Go through the records and copy each line where the string "Fixpoint" occurs.

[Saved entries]
------------------------------------------------------------

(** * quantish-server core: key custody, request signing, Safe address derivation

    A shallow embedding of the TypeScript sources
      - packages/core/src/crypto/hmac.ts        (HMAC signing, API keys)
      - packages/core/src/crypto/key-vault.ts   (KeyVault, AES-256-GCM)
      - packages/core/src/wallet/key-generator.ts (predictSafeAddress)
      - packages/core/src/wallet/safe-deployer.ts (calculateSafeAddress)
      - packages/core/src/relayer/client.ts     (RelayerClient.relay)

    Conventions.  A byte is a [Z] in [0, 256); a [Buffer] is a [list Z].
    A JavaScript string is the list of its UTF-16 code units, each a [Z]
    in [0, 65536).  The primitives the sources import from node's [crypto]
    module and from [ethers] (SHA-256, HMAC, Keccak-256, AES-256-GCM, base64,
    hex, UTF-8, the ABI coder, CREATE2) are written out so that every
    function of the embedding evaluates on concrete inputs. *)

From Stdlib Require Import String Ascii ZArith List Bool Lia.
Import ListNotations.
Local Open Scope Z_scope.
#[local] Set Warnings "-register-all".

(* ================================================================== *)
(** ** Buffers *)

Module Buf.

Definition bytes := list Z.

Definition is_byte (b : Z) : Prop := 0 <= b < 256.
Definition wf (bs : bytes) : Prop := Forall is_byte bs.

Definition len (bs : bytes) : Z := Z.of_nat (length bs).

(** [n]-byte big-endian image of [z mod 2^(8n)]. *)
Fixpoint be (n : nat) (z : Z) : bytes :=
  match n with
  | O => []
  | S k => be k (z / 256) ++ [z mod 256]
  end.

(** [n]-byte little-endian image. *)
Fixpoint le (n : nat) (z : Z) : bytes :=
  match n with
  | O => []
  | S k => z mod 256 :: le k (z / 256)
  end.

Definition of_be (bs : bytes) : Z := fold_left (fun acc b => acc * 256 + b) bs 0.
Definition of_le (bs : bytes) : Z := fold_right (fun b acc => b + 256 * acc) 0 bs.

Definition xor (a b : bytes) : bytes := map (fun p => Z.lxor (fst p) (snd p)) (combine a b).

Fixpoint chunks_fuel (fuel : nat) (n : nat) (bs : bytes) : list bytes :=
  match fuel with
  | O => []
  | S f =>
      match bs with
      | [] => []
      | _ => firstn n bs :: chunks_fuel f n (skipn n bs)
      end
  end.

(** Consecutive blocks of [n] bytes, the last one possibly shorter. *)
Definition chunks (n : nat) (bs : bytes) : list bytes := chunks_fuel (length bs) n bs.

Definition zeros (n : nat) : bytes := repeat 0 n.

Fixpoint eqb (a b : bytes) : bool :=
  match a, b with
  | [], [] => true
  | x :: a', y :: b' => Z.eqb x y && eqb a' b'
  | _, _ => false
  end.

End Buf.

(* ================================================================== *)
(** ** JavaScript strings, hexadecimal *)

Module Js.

------------------------------------------------------------

* _RESPONSE AREA_
Fixpoint be (n : nat) (z : Z) : bytes :=
Fixpoint le (n : nat) (z : Z) : bytes :=
Fixpoint chunks_fuel (fuel : nat) (n : nat) (bs : bytes) : list bytes :=
Fixpoint eqb (a b : bytes) : bool :=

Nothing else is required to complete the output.